Purpose: Measurement variance affects the clinical effectiveness of PET-based measurement as a semiquantitative imaging biomarker for cancer response in individual patients and for planning clinical trials. In this study, we measured test-retest reproducibility of SUV measurements under clinical practice conditions and recorded recognized deviations from protocol compliance.

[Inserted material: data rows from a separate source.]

Lemma evaluate_intercept_only_witness :
  (exists r, evaluate Ex.intercept_only
               [(("X", 0), VFloat 3%float); (("Y", 1), VInt 7)] 0.5%float = Ok (VFloat r)
             /\ same_number r 5%float)
  /\ (exists r, evaluate Ex.intercept_only
                  [(("X", 0), VInt 3); (("Y", 1), VFloat nan)] 0.5%float = Ok (VFloat r)
                /\ is_nan r = true)
  /\ evaluate {| parent_weights := Dict.set ("Y", 1) 0%float (parent_weights Ex.half_of_x);
                 intrinsic_mean := intrinsic_mean Ex.half_of_x;
                 noise_std := noise_std Ex.half_of_x |}
        [(("X", 0), VFloat 3%float); (("Y", 1), VFloat 7%float)] 0.5%float
     = evaluate Ex.half_of_x
        [(("X", 0), VFloat 3%float); (("Y", 1), VFloat 7%float)] 0.5%float.
Proof.
  split; [|split].
  - apply (proj1 evaluate_intercept_only 5%float
             [(("X", 0), VFloat 3%float); (("Y", 1), VInt 7)] 0.5%float).
    + intros k v [[= <- <-]|[[= <- <-]|[]]].
      * exists 3%float. split; reflexivity.
      * exists 7%float. split; reflexivity.
    + reflexivity.
  - apply (proj1 (proj2 evaluate_intercept_only) 5%float
             [(("X", 0), VInt 3); (("Y", 1), VFloat nan)] 0.5%float).
    + intros k v [[= <- <-]|[[= <- <-]|[]]].
      * exists 3%float. reflexivity.
      * exists nan. reflexivity.
    + exists ("Y", 1), nan. split; [right; left; reflexivity | reflexivity].
  - apply (proj2 (proj2 (proj2 (proj2 evaluate_intercept_only))) Ex.half_of_x ("Y", 1)).
    reflexivity.
Defined.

Methods: Instrument performance calibration, display, and analyses conformed to manufacture recommendations. Baseline clinical (18)F-FDG PET/CT examinations were performed and then repeated at 1 to 7 days. Intended scan initiation uptake period was to repeat the examinations at the same time for each study after injection of 12 mCi FDG tracer. Avidity of uptake was measured in 62 tumors in 21 patients as SUV for maximum voxel (SUV(max)) and for a mean of sampled tumor voxels (SUV(mean)).

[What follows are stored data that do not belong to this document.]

(** Lines 99-138 of [main], on the globals as the interrupts taken so
    far left them; the reads of [CurrentTicks] at lines 137 and 138 see the
    same tick.  (The line with the clock frequency that precedes the first
    time comes from the vendor library and is left out of [uart].) *)
Definition main_start (s : state) : state :=
  {| CurrentTicks := CurrentTicks s;
     messages := messages s;
     GPIOF_DATA := GPIOF_DATA s;
     uart := uart s ++ [printTime CURRENT_HH CURRENT_MM];
     previousClockTicks := CurrentTicks s;
     previousAlarmTicks := 0;
     previousSW1Ticks := 0;
     ledOnTicks := 0;
     switchPressedTime := switchPressedTime s;
     lastSwitch1Processed := CurrentTicks s;
     lastSwitch2Processed := CurrentTicks s;
     displayState := DISPLAY_CLOCK;
     clock := (CURRENT_HH, CURRENT_MM);
     alarm := (0, 0) |}.

(** An interrupt taken between two iterations of the loop (or before the
    loop starts).  The loop reads [CurrentTicks] and the queue once, at
    the top of the iteration, so an iteration is one step.  A handler that
    preempts [dequeue] between two of its stores is not a step of this
    relation: what is proved over [reachable] below concerns the variables
    that [main] alone writes (display state, clock and alarm times, led bit),
    and what is proved about the queue is about [enqueue], [dequeue] and the
    loop body each run to completion. *)
Inductive interrupt : state -> state -> Prop :=
| int_systick s : interrupt s (SysTick_Handler s)
| int_gpiof mis s : interrupt s (GPIOF_Handler mis s).

Inductive booted : state -> Prop :=
| booted_power_on data junk : booted (power_on data junk)
| booted_interrupt s s' : booted s -> interrupt s s' -> booted s'.

Inductive reachable : state -> Prop :=
| reach_start s : booted s -> reachable (main_start s)
| reach_interrupt s s' : reachable s -> interrupt s s' -> reachable s'
| reach_loop s : reachable s -> reachable (loop_iteration s).

(** [n] ticks of the timer. *)
Fixpoint ticks (n : nat) (s : state) : state :=
  match n with
  | O => s
  | S n => SysTick_Handler (ticks n s)
  end.

(** What every reachable state satisfies: the alarm time is 0:00 unless
    the display counts down, and the led is lit only while the display
    shows the clock. *)
Definition invariant (s : state) : Prop :=
  (displayState s <> DISPLAY_ALARM -> alarm s = midnight) /\
  (led s = true -> displayState s = DISPLAY_CLOCK) /\
  (displayState s = DISPLAY_CLOCK \/ displayState s = DISPLAY_ALARM_INIT \/
   displayState s = DISPLAY_ALARM).

(** [n] iterations of the loop with no interrupt in between. *)
Fixpoint iterations (n : nat) (s : state) : state :=
  match n with
  | O => s
  | S n => iterations n (loop_iteration s)
  end.

(** A pending event as [GPIOF_Handler] pushes it: from switch 1 or
    switch 2, with a tick that fits [int32_t]. *)
Definition event_ok (m : msgque_t) : Prop :=
  (switchPressed m = 1 \/ switchPressed m = 2) /\
  int32 (Queue.switchPressedTime m).

(** Clock and alarm time both normalized. *)
Definition times_normalized (s : state) : Prop :=
  normalized (clock s) /\ normalized (alarm s).

(** The state in which an iteration started in [s] reaches the test of
    line 247. *)
Definition before_clock_check (s : state) : state :=
  dispatch (CurrentTicks s) (accepted s) (snd (poll s)).

(** *** A run of the timer

    Switch 2 is pressed two hundred ticks after start-up and the loop takes
    the press; a minute later the alarm goes off; then either fifteen
    seconds pass, or switch 1 is pressed after three hundred ticks.  The
    long waits are written with the tick counter they end at
    ([ticks_jump] below relates the two). *)
Definition pressed_once : state :=
  GPIOF_Handler 1 (ticks 200 (main_start (power_on 0 0))).
Definition counting_down : state := loop_iteration pressed_once.
Definition alarm_due : state := with_ticks (200 + DELAY_TIME_60) counting_down.
Definition alarm_fired : state := loop_iteration alarm_due.
Definition led_due : state :=
  with_ticks (200 + DELAY_TIME_60 + DELAY_TIME_15) alarm_fired.
Definition silenced : state :=
  GPIOF_Handler 16 (ticks 300 alarm_fired).

(** Fifty ticks after the first press was taken, switch 2 is seen again
    (a bounce), or switch 1 is pressed. *)
Definition bounced : state := GPIOF_Handler 1 (ticks 50 counting_down).

(** Switch 1 is pressed three hundred ticks after start-up (the alarm time
    is 0:00), or three hundred ticks after the first press of switch 2 was
    taken (the alarm time is 0:01); the second press is then taken. *)
Definition arm_pressed : state :=
  GPIOF_Handler 16 (ticks 300 (main_start (power_on 0 0))).
Definition cancel_pressed : state :=
  GPIOF_Handler 16 (ticks 300 counting_down).
Definition armed : state := loop_iteration arm_pressed.
Definition window_over : state :=
  with_ticks (300 + DELAY_TIME_10) armed.


(** Switch 2 is pressed again a minute after the first press was taken,
    so that the press and the minute of the clock fall in one iteration. *)
Definition pressed_on_the_minute : state := GPIOF_Handler 1 alarm_due.

End Timer.

Import Timer.

(** * Properties *)

(** ** Machine integers *)

Section Int32Facts.

Lemma wrap_s32_small z : int32 z -> wrap_s32 z = z.
Proof.
  unfold int32, INT32_MIN, INT32_MAX, wrap_s32. intros H.
  rewrite Z.mod_small; lia.
Qed.

Lemma wrap_s32_range z : int32 (wrap_s32 z).
Proof.
  unfold int32, INT32_MIN, INT32_MAX, wrap_s32.
  pose proof (Z.mod_pos_bound (z + 2 ^ 31) (2 ^ 32)). lia.
Qed.

Lemma wrap_u32_small z : uint32 z -> wrap_u32 z = z.
Proof. unfold uint32, UINT32_MOD, wrap_u32. intros H. rewrite Z.mod_small; lia. Qed.

(** Where the difference of two ticks is representable, [abs(a - b)] is
    the distance between them. *)
Lemma elapsed_exact a b : Z.abs (a - b) <= INT32_MAX -> elapsed a b = Z.abs (a - b).
Proof.
  unfold elapsed, abs_s32, sub_s32, INT32_MAX. intros H.
  rewrite (wrap_s32_small (a - b)) by (unfold int32, INT32_MIN, INT32_MAX; lia).
  destruct (Z.ltb_spec (a - b) 0).
  - rewrite wrap_s32_small by (unfold int32, INT32_MIN, INT32_MAX; lia). lia.
  - lia.
Qed.

(** In particular it is the number of ticks from [b] to a later [a]. *)
Lemma elapsed_since a b : 0 <= a - b <= INT32_MAX -> elapsed a b = a - b.
Proof. intros H. rewrite elapsed_exact; lia. Qed.



Lemma elapsed_range a b : int32 (elapsed a b).
Proof.
  unfold elapsed, abs_s32, sub_s32.
  destruct (Z.ltb_spec (wrap_s32 (a - b)) 0); apply wrap_s32_range.
Qed.

End Int32Facts.

(** ** Hours and minutes *)

Section TimeFacts.

Lemma incrementTime_normalized t : normalized t -> normalized (incrementTime t).
Proof.
  destruct t as [hh mm]. unfold normalized, incrementTime, wrap_u32. simpl.
  intros [Hh Hm].
  rewrite (Z.mod_small (mm + 1)) by lia.
  destruct (Z.eqb_spec (mm + 1) 60); simpl.
  - rewrite (Z.mod_small (hh + 1)) by lia.
    destruct (Z.eqb_spec (hh + 1) 24); simpl; lia.
  - lia.
Qed.

Lemma decrementTime_normalized t : normalized t -> normalized (decrementTime t).
Proof.
  destruct t as [hh mm]. unfold normalized, decrementTime, wrap_u32. simpl.
  intros [Hh Hm].
  destruct (Z.eqb_spec hh 0); destruct (Z.eqb_spec mm 0); simpl;
    try rewrite (Z.mod_small (hh - 1)) by lia;
    try rewrite (Z.mod_small (mm - 1)) by lia; lia.
Qed.

Lemma incrementTime_minutes t :
  normalized t -> minutes (incrementTime t) = (minutes t + 1) mod 1440.
Proof.
  destruct t as [hh mm]. unfold normalized, incrementTime, wrap_u32, minutes. simpl.
  intros [Hh Hm].
  rewrite (Z.mod_small (mm + 1)) by lia.
  destruct (Z.eqb_spec (mm + 1) 60); simpl.
  - rewrite (Z.mod_small (hh + 1)) by lia.
    destruct (Z.eqb_spec (hh + 1) 24); simpl.
    + replace (60 * hh + mm + 1) with 1440 by lia. reflexivity.
    + rewrite Z.mod_small; lia.
  - rewrite Z.mod_small; lia.
Qed.

Lemma minutes_inj t u : normalized t -> normalized u -> minutes t = minutes u -> t = u.
Proof.
  destruct t as [h m], u as [h' m']. unfold normalized, minutes. simpl.
  intros [? ?] [? ?] E. f_equal; lia.
Qed.

Lemma increment_n_minutes n : forall t,
  normalized t ->
  normalized (increment_n n t) /\
  minutes (increment_n n t) = (minutes t + Z.of_nat n) mod 1440.
Proof.
  induction n as [|n IH]; intros t Ht.
  - simpl. split; [assumption|].
    rewrite Z.add_0_r, Z.mod_small; [reflexivity|].
    destruct t as [hh mm]. destruct Ht as [Hh Hmm]. unfold minutes.
    cbn [fst snd] in *. lia.
  - cbn [increment_n].
    destruct (IH (incrementTime t) (incrementTime_normalized t Ht)) as [Hn Hm].
    split; [assumption|].
    rewrite Hm, incrementTime_minutes by assumption.
    rewrite Zplus_mod_idemp_l. f_equal. lia.
Qed.

(** C7: on a normalized time other than 0:00, [incrementTime] undoes
    [decrementTime]; [decrementTime] leaves 0:00 at 0:00, so that at 0:00,
    and only there, the round trip does not come back (it gives 0:01). *)
Theorem increment_decrement_round_trip :
  forall t : time,
    normalized t ->
    (t <> midnight -> incrementTime (decrementTime t) = t) /\
    decrementTime midnight = midnight /\
    (incrementTime (decrementTime t) = t <-> t <> midnight).
Proof.
  intros [hh mm] [Hh Hm]. simpl in Hh, Hm.
  assert (R : (hh, mm) <> midnight -> incrementTime (decrementTime (hh, mm)) = (hh, mm)).
  { intros Hne. unfold decrementTime, incrementTime, wrap_u32.
    destruct (Z.eqb_spec hh 0) as [E0|N0]; destruct (Z.eqb_spec mm 0) as [E1|N1]; simpl.
    - subst. exfalso. apply Hne. reflexivity.
    - rewrite (Z.mod_small (mm - 1)) by lia.
      replace (mm - 1 + 1) with mm by lia. rewrite (Z.mod_small mm) by lia.
      destruct (Z.eqb_spec mm 60); [lia | reflexivity].
    - subst mm. rewrite (Z.mod_small (hh - 1)) by lia.
      change ((59 + 1) mod 2 ^ 32 =? 60) with true. cbv iota.
      replace (hh - 1 + 1) with hh by lia. rewrite (Z.mod_small hh) by lia.
      destruct (Z.eqb_spec hh 24); [lia | reflexivity].
    - rewrite (Z.mod_small (mm - 1)) by lia.
      replace (mm - 1 + 1) with mm by lia. rewrite (Z.mod_small mm) by lia.
      destruct (Z.eqb_spec mm 60); [lia | reflexivity]. }
  split; [exact R|]. split; [reflexivity|].
  split; [|exact R].
  intros E Hmid. rewrite Hmid in E. discriminate E.
Qed.

Lemma increment_decrement_round_trip_witness :
  normalized (7, 0) /\
  ((7, 0) <> midnight -> incrementTime (decrementTime (7, 0)) = (7, 0)) /\
  decrementTime midnight = midnight /\
  (incrementTime (decrementTime (7, 0)) = (7, 0) <-> (7, 0) <> midnight).
Proof.
  assert (N : normalized (7, 0)) by (unfold normalized; simpl; lia).
  split; [exact N | exact (increment_decrement_round_trip (7, 0) N)].
Defined.

(** C8: 1440 increments of a normalized time give the same time back. *)
Theorem increment_full_day :
  forall t : time, normalized t -> increment_n 1440 t = t.
Proof.
  intros t Ht.
  destruct (increment_n_minutes 1440 t Ht) as [Hn Hm].
  apply minutes_inj; [assumption | assumption |].
  rewrite Hm. clear Hn Hm.
  replace (Z.of_nat 1440) with (1 * 1440) by reflexivity.
  rewrite Z.mod_add by lia. apply Z.mod_small.
  destruct t as [hh mm]. destruct Ht as [Hh Hmm]. unfold minutes.
  cbn [fst snd] in *. lia.
Qed.

Lemma increment_full_day_witness :
  normalized (23, 59) /\ increment_n 1440 (23, 59) = (23, 59).
Proof.
  assert (N : normalized (23, 59)) by (unfold normalized; simpl; lia).
  split; [exact N | exact (increment_full_day (23, 59) N)].
Defined.

Lemma below_cases (P : Z -> Prop) (n : nat) :
  (forall k : nat, (k < n)%nat -> P (Z.of_nat k)) ->
  forall z, 0 <= z < Z.of_nat n -> P z.
Proof.
  intros H z Hz. rewrite <- (Z2Nat.id z) by lia. apply H. lia.
Qed.

Lemma format_hours hh :
  0 <= hh < 24 ->
  format_d false 2 (as_int hh) =
  String (if hh <? 10 then " "%char else digit (hh / 10))
         (String (digit (hh mod 10)) EmptyString).
Proof.
  revert hh. apply (below_cases _ 24). intros k Hk.
  do 24 (destruct k as [|k]; [vm_compute; reflexivity|]). lia.
Qed.

Lemma format_minutes mm :
  0 <= mm < 60 ->
  format_d true 2 (as_int mm) =
  String (digit (mm / 10)) (String (digit (mm mod 10)) EmptyString).
Proof.
  revert mm. apply (below_cases _ 60). intros k Hk.
  do 60 (destruct k as [|k]; [vm_compute; reflexivity|]). lia.
Qed.

Lemma decimal_hours hh :
  0 <= hh < 24 ->
  decimal 10 hh EmptyString =
  if hh <? 10 then String (digit (hh mod 10)) EmptyString
  else String (digit (hh / 10)) (String (digit (hh mod 10)) EmptyString).
Proof.
  revert hh. apply (below_cases _ 24). intros k Hk.
  do 24 (destruct k as [|k]; [vm_compute; reflexivity|]). lia.
Qed.

(** C9, as the code has it: for a normalized time [printTime] sends six
    characters: the hour right-aligned on two columns (a blank, then the
    digit, for an hour below 10), a colon, the minute on two digits with a
    leading zero, and a carriage return.  From hour 10 on this is the
    unpadded rendering; below 10 it is the unpadded rendering after one
    blank. *)
Theorem printTime_format :
  forall hh mm : Z,
    normalized (hh, mm) ->
    printTime hh mm =
      String (if hh <? 10 then " "%char else digit (hh / 10))
        (String (digit (hh mod 10))
           (String ":"
              (String (digit (mm / 10))
                 (String (digit (mm mod 10)) (String CR EmptyString))))) /\
    String.length (printTime hh mm) = 6%nat /\
    (10 <= hh -> printTime hh mm = render_unpadded hh mm) /\
    (hh < 10 -> printTime hh mm = String " " (render_unpadded hh mm)).
Proof.
  intros hh mm [Hh Hm]. cbn [fst snd] in Hh, Hm.
  assert (E : printTime hh mm =
      String (if hh <? 10 then " "%char else digit (hh / 10))
        (String (digit (hh mod 10))
           (String ":"
              (String (digit (mm / 10))
                 (String (digit (mm mod 10)) (String CR EmptyString)))))).
  { unfold printTime. rewrite (format_hours hh Hh), (format_minutes mm Hm).
    reflexivity. }
  split; [exact E|]. split; [rewrite E; reflexivity|].
  unfold render_unpadded. rewrite (decimal_hours hh Hh), E.
  split; intros Hc.
  - destruct (Z.ltb_spec hh 10); [lia | reflexivity].
  - destruct (Z.ltb_spec hh 10); [reflexivity | lia].
Qed.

Results: The range of SUV(max) and SUV(mean) was 1.07 to 21.47 and 0.91 to 14.69, respectively. Intraclass correlation coefficient between log of SUV(max) and log of SUV(mean) was 0.93 (95% confidence interval [CI], 0.88-0.95) and 0.92 (95% CI, 0.87-0.95), respectively.Correlation analysis failed to show an effect on uptake period variation on SUV measurements between the 2 examinations, suggesting additional sources of noise.The threshold criteria for relative difference from baseline for the 95% CI were ± 49% or ± 44% for SUV(max) or SUV(mean), respectively.

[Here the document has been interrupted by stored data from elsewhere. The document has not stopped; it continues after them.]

(** One [cac:InvoiceLine] (the body of the [forEach] of
    InvoiceBuilder.ts, 441-499). *)
Definition invoiceLineXml (currency' : jsstring) (isSupplierVatPayer : bool)
  (line : InvoiceLine) (index : nat) : outcome xml :=
  let lineExtension := calculateLineExtension line in
  let taxPercent' := taxPercent_or_0 line in
  let roundedUnitPrice := parseFloat (toFixed2 (unitPrice line)) in
  let lineTaxCategory :=
    if negb isSupplierVatPayer then js "O"
    else if gtb taxPercent' pzero then js "S"
    else js "Z" in
  name' <- defined (name line) ;;
  Ok (Ele "cac:InvoiceLine" []
        [ leaf "cbc:ID" [] (lineIdText line index);
          leaf "cbc:InvoicedQuantity"
            [("unitCode", or_default (unitCode line) DEFAULT_UNIT_CODE)]
            (Number_toString (quantity line));
          leaf "cbc:LineExtensionAmount" [("currencyID", currency')]
            (toFixed2 lineExtension);
          Ele "cac:Item" []
            ([ leaf "cbc:Name" [] name' ]
             ++ (match description line with
                 | Some d =>
                     if JsString.truthy d
                     then [ leaf "cbc:Description" [] d ] else []
                 | None => []
                 end)
             ++ [ Ele "cac:ClassifiedTaxCategory" []
                    [ leaf "cbc:ID" [] lineTaxCategory;
                      leaf "cbc:Percent" [] (toFixed2 taxPercent');
                      Ele "cac:TaxScheme" []
                        [ leaf "cbc:ID" [] (js "VAT") ] ] ]);
          Ele "cac:Price" []
            [ leaf "cbc:PriceAmount" [("currencyID", currency')]
                (toFixed2 roundedUnitPrice) ] ]).

Fixpoint invoiceLinesXml (currency' : jsstring) (isSupplierVatPayer : bool)
  (lines' : list InvoiceLine) (index : nat) : outcome (list xml) :=
  match lines' with
  | [] => Ok []
  | line :: rest =>
      x <- invoiceLineXml currency' isSupplierVatPayer line index ;;
      xs <- invoiceLinesXml currency' isSupplierVatPayer rest (S index) ;;
      Ok (x :: xs)
  end.

(** [taxGroups.reduce((sum, group) => sum + group.taxableAmount, 0)] *)
Definition totalTaxable (taxGroups : list TaxGroup) : number :=
  fold_left (fun sum group => add sum (taxableAmount group)) taxGroups pzero.

(** [taxGroups.reduce((sum, group) => sum + group.taxAmount, 0)] *)
Definition totalTax (taxGroups : list TaxGroup) : number :=
  fold_left (fun sum group => add sum (taxAmount group)) taxGroups pzero.
(** * Nebula Notes: a shallow embedding of the note store, the sidebar
      filter, the editor and the Gemini text service client.

    Sources embedded: [src/types.ts], [src/App.tsx],
    [src/components/Sidebar.tsx], [src/components/Editor.tsx] and
    [src/services/gemini.ts].

    Conventions.  A JavaScript string is a [string]; each [ascii] stands for
    one code unit (the Latin-1 range).  A timestamp ([Date.now()]) is a [Z]
    of milliseconds.  React state is passed explicitly; an asynchronous
    handler is a computation in the monad [M], which threads the console,
    the alerts shown and the requests sent to the remote model, and which
    can throw. *)

From stdpp Require Import base decidable option list strings gmap.
From Stdlib Require Import ZArith Ascii String Lia.

Local Open Scope Z_scope.

(** ** JavaScript string primitives *)

Module JsString.

Fixpoint take (n : nat) (s : string) : string :=
  match n, s with
  | S n', String c s' => String c (take n' s')
  | _, _ => EmptyString
  end.

Fixpoint drop (n : nat) (s : string) : string :=
  match n, s with
  | S n', String _ s' => drop n' s'
  | _, _ => s
  end.

(** [s.substring(a, b)]: both indices are clamped to the length and
    swapped when [a > b]. *)
Definition substring (s : string) (a b : nat) : string :=
  let lo := Nat.min a b in
  let hi := Nat.max a b in
  take (hi - lo) (drop lo s).

(** [s.substring(a)]. *)
Definition substring_from (s : string) (a : nat) : string := drop a s.

(** [WhiteSpace] and [LineTerminator] code units below 256. *)
Definition is_white (c : ascii) : bool :=
  match c with
  | "009" | "010" | "011" | "012" | "013" | " " | "160" => true
  | _ => false
  end%char.

Fixpoint trimStart (s : string) : string :=
  match s with
  | String c s' => if is_white c then trimStart s' else s
  | EmptyString => EmptyString
  end.

(** Drops the white space at the end: a character is kept when it is not
    white or when something is kept after it. *)
Fixpoint trimEnd (s : string) : string :=
  match s with
  | String c s' =>
      match trimEnd s' with
      | EmptyString => if is_white c then EmptyString else String c EmptyString
      | r => String c r
      end
  | EmptyString => EmptyString
  end.

Definition trim (s : string) : string := trimEnd (trimStart s).

(** Truthiness of a string: the empty string is the only falsy one. *)
Definition truthy (s : string) : bool :=
  match s with EmptyString => false | _ => true end.

(** [toLowerCase] on the strings of this model, whose code units are all
    below U+0100.  There the built-in works unit by unit: A-Z, and
    U+00C0-U+00DE but for U+00D7, move up by 32, and nothing else changes;
    no unit of that range has a lower case form that depends on its
    neighbours or is longer than one unit.  Texts with other code units,
    where the built-in does look at the neighbours, are the matter of
    [Utf16] below. *)
Definition lower_char (c : ascii) : ascii :=
  let n := nat_of_ascii c in
  if ((65 <=? n)%nat && (n <=? 90)%nat)
     || ((192 <=? n)%nat && (n <=? 222)%nat && negb (n =? 215)%nat)
  then ascii_of_nat (n + 32) else c.

Fixpoint toLowerCase (s : string) : string :=
  match s with
  | String c s' => String (lower_char c) (toLowerCase s')
  | EmptyString => EmptyString
  end.

Fixpoint startsWith (s p : string) {struct p} : bool :=
  match p, s with
  | EmptyString, _ => true
  | String c p', String d s' => if decide (c = d) then startsWith s' p' else false
  | String _ _, EmptyString => false
  end.

(** [s.includes(q)]: [q] occurs at some position of [s]. *)
Fixpoint includes (s q : string) : bool :=
  startsWith s q ||
  match s with
  | String _ s' => includes s' q
  | EmptyString => false
  end.

(** The line feed, [\n]. *)
Definition nl : string := String "010" "".

Lemma app_cons (c : ascii) (s t : string) :
  String c s +:+ t = String c (s +:+ t).
Proof. reflexivity. Qed.

Lemma app_nil_l (s : string) : "" +:+ s = s.
Proof. reflexivity. Qed.

Lemma app_nil_r (s : string) : s +:+ "" = s.
Proof. induction s as [|c s IH]; [done|]. by rewrite app_cons, IH. Qed.

Lemma app_assoc (s t u : string) : (s +:+ t) +:+ u = s +:+ t +:+ u.
Proof. induction s as [|c s IH]; [done|]. by rewrite !app_cons, IH. Qed.

Lemma take_drop (n : nat) (s : string) : take n s +:+ drop n s = s.
Proof.
  revert s; induction n as [|n IH]; intros [|c s]; try done.
  cbn [take drop]. by rewrite app_cons, IH.
Qed.

Lemma length_app (s t : string) :
  String.length (s +:+ t) = (String.length s + String.length t)%nat.
Proof. induction s as [|c s IH]; [done|]. rewrite app_cons. cbn. by rewrite IH. Qed.

Lemma take_app_length (s t : string) : take (String.length s) (s +:+ t) = s.
Proof.
  induction s as [|c s IH]; [by destruct t|].
  rewrite app_cons. cbn. by rewrite IH.
Qed.

Lemma drop_app_length (s t : string) : drop (String.length s) (s +:+ t) = t.
Proof. induction s as [|c s IH]; [by destruct t|]. by rewrite app_cons. Qed.

Section cutting.
Local Open Scope nat_scope.

Lemma drop_drop (n k : nat) (s : string) : drop k (drop n s) = drop (n + k) s.
Proof.
  revert s; induction n as [|n IH]; intros s; [done|].
  destruct s as [|c s]; [by destruct k|]. cbn. apply IH.
Qed.

Lemma take_length (n : nat) (s : string) :
  n ≤ String.length s → String.length (take n s) = n.
Proof.
  revert s; induction n as [|n IH]; intros s Hn; [done|].
  destruct s as [|c s]; [cbn in Hn; lia|]. cbn in *. rewrite IH; lia.
Qed.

Conclusions: Variance of SUV for FDG-PET/CT in current clinical practice in a single institution was greater than expected when compared with benchmarks reported under stringent efficacy study settings. Under comparable clinical practice conditions, interpretation of changes in tumor avidity in individuals and assumptions in planning clinical trials may be affected.